Can anyone remember the last time we faced 25-knot north winds and morning temperatures in the high 40s in the middle of May?
Yes, a cold front blew in here in early May last year, but we didn’t have heavy winds following days of rain like we’ve had during the past five days.
The silver lining is that the north winds will help push rainwater through the river systems, but that means dirty water will wind up in lakes and bays, and the north winds will push lots of water from the marshes in the matter of two days.
There have been very few reports since Friday, but when the rains slacked Tuesday there were speckled trout catches Wednesday morning. That will change on the wind shift.
Experience tells us that fish will react to this much-too-late cold front the same way they react to the initial rush of a cold front during the fall. For instance, with sunshine in the forecast and water temperatures on a slow rise during the past month, water temperatures should remain relatively stable.
What the front will change is the feeding pattern of most species. Like the fall fronts, strong winds break up baitfish schools, including pogeys and shad that have been moving into the coastal areas on the southerly winds of the past seven days. When bait fish break up, predator species scatter.
Silver Lining-Part II is that rains and south winds have filled marsh ponds during the past week and the hard north winds predicted into early Friday should push storm minnows from the ponds into the waiting mouths of redfish and trout lingering in the marshes. That should enhance action in Delacroix, Hopedale, the Biloxi Marsh, the Central Coast marshes and the Lake Mechant-Lake DeCade area.
Look for hard winds to calm late Friday through the weekend with 5-knot south and southeast winds and light seas inshore and offshore by Sunday. Take a jacket for Friday’s upper 40s morning temperatures, and mornings in the lower 60s through Tuesday with afternoon highs in the 80s.
The major rivers are running high but are predicted to go on a slow fall.

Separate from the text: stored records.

(** On the full class, with no options, [up] hands [command] exactly
    [up], [--detach]: once the global arguments [g] are resolved, the
    process is spawned with [g] followed by these two tokens, and the call
    awaits that process before it settles (with the handle if the process
    completes, with its error otherwise). [up()] behaves as [up({})]. *)
Theorem up_defaults self execaOptions history g events :
  _getGlobalArguments self history = (Fulfilled g, events) →
  up_arguments UpOptions_empty = ["up"; "--detach"] ∧
  (let child := spawned (history ++ events) g ["up"; "--detach"] execaOptions in
   let spawn :=
     [EvLog "docker-compose" (g ++ ["up"; "--detach"]); EvExeca child] in
   child_args child = g ++ ["up"; "--detach"] ∧
   up self (Some UpOptions_empty) execaOptions history =
     (match child_completion (history ++ events ++ spawn) child with
      | Fulfilled _ => Fulfilled {| childProcess := child |}
      | Rejected e => Rejected e
      end,
      events ++ spawn ++ [EvAwait child])) ∧
  up self None execaOptions history =
    up self (Some UpOptions_empty) execaOptions history.
Proof.
  intros Hg. split; [reflexivity|]. split; [|reflexivity].
  cbv zeta. split; [reflexivity|].
  rewrite up_unfold, Hg. reflexivity.
Qed.

(** C3. Once [command] has spawned the process, [up] awaits it before
    returning exactly when [detach] (default [true]) is true. With
    [detach: false] the call fulfils with the handle of the spawned
    process without any await, and that handle can be awaited afterwards,
    settling as the process completes. *)
Theorem up_awaits_iff_detach self options execaOptions history g events :
  _getGlobalArguments self history = (Fulfilled g, events) →
  let o := or_default options UpOptions_empty in
  let child := spawned (history ++ events) g (up_arguments o) execaOptions in
  let outcome := (up self options execaOptions history).1 in
  let events_up := (up self options execaOptions history).2 in
  EvExeca child ∈ events_up ∧
  (EvAwait child ∈ events_up ↔ or_default (up_detach o) true = true) ∧
  (up_detach o = Some false →
   outcome = Fulfilled {| childProcess := child |} ∧
   (∀ c, EvAwait c ∉ events_up) ∧
   ∀ later,
     await_child child later = (child_completion later child, [EvAwait child])).
Proof.
  intros Hg o child outcome events_up. subst outcome events_up.
  rewrite up_unfold, Hg. cbv zeta. fold o. fold child.
  pose proof (_getGlobalArguments_events self history) as Hw.
  rewrite Hg in Hw. simpl in Hw.
  destruct (or_default (up_detach o) true) eqn:Hdetach; simpl.
  - split; [|split].
    + set_solver.
    + split; [done|]. intros _. set_solver.
    + intros Hfalse. rewrite Hfalse in Hdetach. done.
  - split; [|split].
    + set_solver.
    + split; [|done]. intros Hin. exfalso. revert Hin.
      apply trace_no_await; [done|]. apply spawn_no_await.
    + intros _. split; [done|]. split; [|done].
      intros c. apply trace_no_await; [done|]. apply spawn_no_await.
Qed.

(** ** The call surface *)

(** C4, as the code has it. [up] and [command] fulfil with a result that
    holds the handle of the process they spawned: [command] without ever
    awaiting it, [up] after awaiting it exactly when [detach] is true.
    [run], [rm] and [down] await the process they spawned and fulfil with
    [undefined]: no handle reaches their caller. *)
Theorem call_surface_results self call history v events :
  invoke self call history = (Fulfilled v, events) →
  ∃ g events0,
    _getGlobalArguments self history = (Fulfilled g, events0) ∧
    let child :=
      spawned (history ++ events0) g (call_arguments call) (call_options call) in
    EvExeca child ∈ events ∧
    match call with
    | CallCommand _ _ =>
        v = ReturnedResult {| childProcess := child |} ∧
        ∀ c, EvAwait c ∉ events
    | CallUp options _ =>
        v = ReturnedResult {| childProcess := child |} ∧
        (EvAwait child ∈ events ↔
         or_default (up_detach (or_default options UpOptions_empty)) true = true)
    | CallRun _ _ _ _ _ | CallRm _ _ | CallDown _ _ =>
        v = ReturnedUndefined ∧ EvAwait child ∈ events
    end.
Proof.
  rewrite invoke_unfold.
  pose proof (_getGlobalArguments_events self history) as Hw.
  destruct (_getGlobalArguments self history) as [[g|e] events0]; [|done].
  simpl in Hw. cbv zeta. intros Hinvoke. exists g, events0. split; [done|].
  destruct (call_awaits call) eqn:Hawaits.
  - destruct (child_completion _ _) as [rv|e]; [|done].
    injection Hinvoke as <- <-. split; [set_solver|].
    destruct call; simpl in *; try done.
    + split; [done|]. unfold truthy, truthy_bool in Hawaits.
      rewrite Hawaits. split; [done|]. intros _. set_solver.
    + split; [done|]. set_solver.
    + split; [done|]. set_solver.
    + split; [done|]. set_solver.
  - injection Hinvoke as <- <-. split; [set_solver|].
    destruct call; simpl in *; try done.
    + split; [done|]. intros c.
      apply trace_no_await; [done|]. apply spawn_no_await.
    + split; [done|]. unfold truthy, truthy_bool in Hawaits.
      rewrite Hawaits. split; [|done]. intros Hin. exfalso. revert Hin.
      apply trace_no_await; [done|]. apply spawn_no_await.
Qed.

The best bass and sac-a-lait reports are coming from the Lake Verret Basin. Expect a late-morning bite on the waning full moon.
Spinnerbaits, shad-colored swimbaits and black/blue crawfish imitations worked for the bass bite. In clear water, use black/chartreuse tubes for sac-a-lait. In dirty water, use blue/white or pink/white tubes.
Solid trout came Wednesday morning from the mid-lake reef out of the Bonnabel Launch in Lake Pontchartrain and loads of bait gathering around the south end of the Causeway attracted more trout. Waters south of Venice were trout hotspots, too.